Lemma ledger_consistent_run_witness :
  ledgerConsistent emptyStore ∧ ledgerConsistent (run sampleRequests emptyStore).
Proof.
  assert (ledgerConsistent emptyStore) as H0
    by (apply ledgerConsistent_fresh; reflexivity).
  split; [exact H0|].
  exact (proj1 (ledger_consistent_run emptyStore sampleRequests H0)).
Defined.

(** The seed script is no engine operation: its [setInv] writes a balance
    and no ledger entry. *)
Example setInv_not_consistent :
  ¬ ledgerConsistent (setInv "RAW_WH" "S" (10000 # 1) emptyStore).2.
Proof.
  intros H. specialize (H 1 1). vm_compute in H. discriminate.
Qed.

(** ** What a request may touch *)

Lemma commits_frame txs (keys : list (Z * Z)) d w p :
  Forall (λ tx, txKey tx ∈ keys) txs → (w, p) ∉ keys →
  inventory_tbl (commits txs d) !! (w, p) = inventory_tbl d !! (w, p).
Proof.
  intros Hall Hnotin. apply commits_other.
  eapply Forall_impl; [exact Hall|]. intros tx Hin Heq. apply Hnotin.
  unfold txKey in Hin. by rewrite Heq in Hin.
Qed.

Lemma production_keys d u b :
  txKey <$> (consumptionTxs d u b ++ outputTxs d u b) = namedPairs d (Production u b).
Proof.
  unfold consumptionTxs, outputTxs, rawTxs. simpl.
  rewrite !fmap_app, <- list_fmap_compose, <- app_assoc. done.
Qed.
(* ===== verification/_CoqProject ===== *)
-Q . S2P
Prelude.v
TimelineRate.v
TimelineFunction.v
LinearTransform.v
RateControl.v
FifoAllocator.v
FifoLists.v
FifoTiling.v
FifoSpec.v
SharedBuffer.v
StreamTypes.v
FrameLayout.v
TypeConversions.v
StdMap.v
Packet.v
MediaStates.v
Incident.v
MojoReader.v
MojoReaderSpec.v
NetworkReader.v
Publisher.v
SparseByteBuffer.v
ReaderCache.v
Graph.v
ConversionPipeline.v
Lpcm.v
Engine.v
EngineState.v
EngineMeasure.v
EngineSpec.v
EngineUpdate.v
EngineRun.v
EnginePrepare.v
EngineInputs.v
EngineExample.v
Mixer.v
MixerSpec.v
MediaPipe.v
StandardOutput.v
StandardOutputSpec.v
AudioReturn.v
AudioServer.v
AudioServerSpec.v
AudioServerRun.v
AudioSession.v
CircularBuffer.v
CircularBufferSpec.v
Transport.v
TransportSpec.v
MediaSink.v
MediaSinkSpec.v
MediaSinkRun.v
Player.v
PlayerSpec.v
PlayerRun.v
RelocationPacker.v
RelocationSpec.v
ElfFile.v
ElfLayout.v
ElfDynamic.v
ElfSegments.v
ElfHeaders.v
ElfImage.v
ElfLibrary.v
ElfPack.v
ElfSpec.v
ElfExample.v
#[export] Instance prog_ret S : MRet (prog S) := λ A a s, Ok (a, s).
#[export] Instance prog_bind S : MBind (prog S) := λ A B k m s,
  match m s with Ok (a, s') => k a s' | Fault f => Fault f end.

Definition getS {S} : prog S S := λ s, Ok (s, s).
Definition putS {S} (s : S) : prog S unit := λ _, Ok (tt, s).
Definition modS {S} (g : S → S) : prog S unit := λ s, Ok (tt, g s).
Definition readS {S A} (g : S → A) : prog S A := λ s, Ok (g s, s).
Definition failS {S A} (f : fault) : prog S A := λ _, Fault f.
Definition liftO {S A} (m : outcome A) : prog S A := λ s,
  match m with Ok a => Ok (a, s) | Fault f => Fault f end.
Definition dcheckS {S} `{Build} (b : bool) : prog S unit := liftO (dcheck b).
Definition whenS {S} (b : bool) (m : prog S unit) : prog S unit :=
  if b then m else mret tt.

(** [m @ s ⇒ r]: running [m] from [s] returns [r]. *)
Notation "m @ s ⇒ r" := (m s = Ok r)
  (at level 70, s at level 9, r at level 69) : motown_scope.

Lemma prog_bind_run {S A B} (m : prog S A) (k : A → prog S B) s a s' :
  m s = Ok (a, s') → (m ≫= k) s = k a s'.
Proof. intros H. unfold mbind, prog_bind. by rewrite H. Qed.

(** Rewrites the first step of a program with a known run. *)
Tactic Notation "run_bind" uconstr(H) := rewrite (prog_bind_run _ _ _ _ _ H).

Lemma prog_bind_Ok {S A B} (m : prog S A) (k : A → prog S B) s r :
  (m ≫= k) s = Ok r ↔ ∃ a s', m s = Ok (a, s') ∧ k a s' = Ok r.
Proof.
  unfold mbind, prog_bind. split.
  - destruct (m s) as [[a s']|f]; [eauto | discriminate].
  - by intros (a & s' & -> & ?).
Qed.

Lemma dcheckS_true {S} `{Build} (s : S) b : b = true → dcheckS b s = Ok (tt, s).
Proof. intros Hb. unfold dcheckS, liftO. by rewrite dcheck_true. Qed.

(** [runs m s Q]: from [s], [m] returns, in a result and a state related by [Q]. *)
Definition runs {S A} (m : prog S A) (s : S) (Q : A → S → Prop) : Prop :=
  ∃ a s', m s = Ok (a, s') ∧ Q a s'.

Lemma runs_ret {S A} (a : A) (s : S) (Q : A → S → Prop) : Q a s → runs (mret a) s Q.
Proof. intros HQ. by exists a, s. Qed.

Lemma runs_bind {S A B} (m : prog S A) (k : A → prog S B) s Q R :
  runs m s Q → (∀ a s', Q a s' → runs (k a) s' R) → runs (m ≫= k) s R.
Proof.
  intros (a & s' & Hm & HQ) Hk. destruct (Hk a s' HQ) as (b & s'' & Hb & HR).
  exists b, s''. split; [|done]. by rewrite (prog_bind_run _ _ _ _ _ Hm).
Qed.

Lemma runs_step {S A B} (m : prog S A) (k : A → prog S B) s a s' Q :
  m s = Ok (a, s') → runs (k a) s' Q → runs (m ≫= k) s Q.
Proof. intros Hm Hk. unfold runs. by rewrite (prog_bind_run _ _ _ _ _ Hm). Qed.

Lemma runs_mono {S A} (m : prog S A) s (Q R : A → S → Prop) :
  runs m s Q → (∀ a s', Q a s' → R a s') → runs m s R.
Proof. intros (a & s' & Hm & HQ) HR. exists a, s'. auto. Qed.

Lemma runs_get {S A} (k : S → prog S A) s Q :
  runs (k s) s Q → runs (getS ≫= k) s Q.
Proof. done. Qed.

Lemma runs_mod {S A} g (k : unit → prog S A) s Q :
  runs (k tt) (g s) Q → runs (modS g ≫= k) s Q.
Proof. done. Qed.

Lemma runs_mod_last {S} g (s : S) (Q : unit → S → Prop) : Q tt (g s) → runs (modS g) s Q.
Proof. intros HQ. by exists tt, (g s). Qed.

● ● ● ● ● ● ●

Work to complete
Write only the number of lines in the data above that include "Prop".

Result
4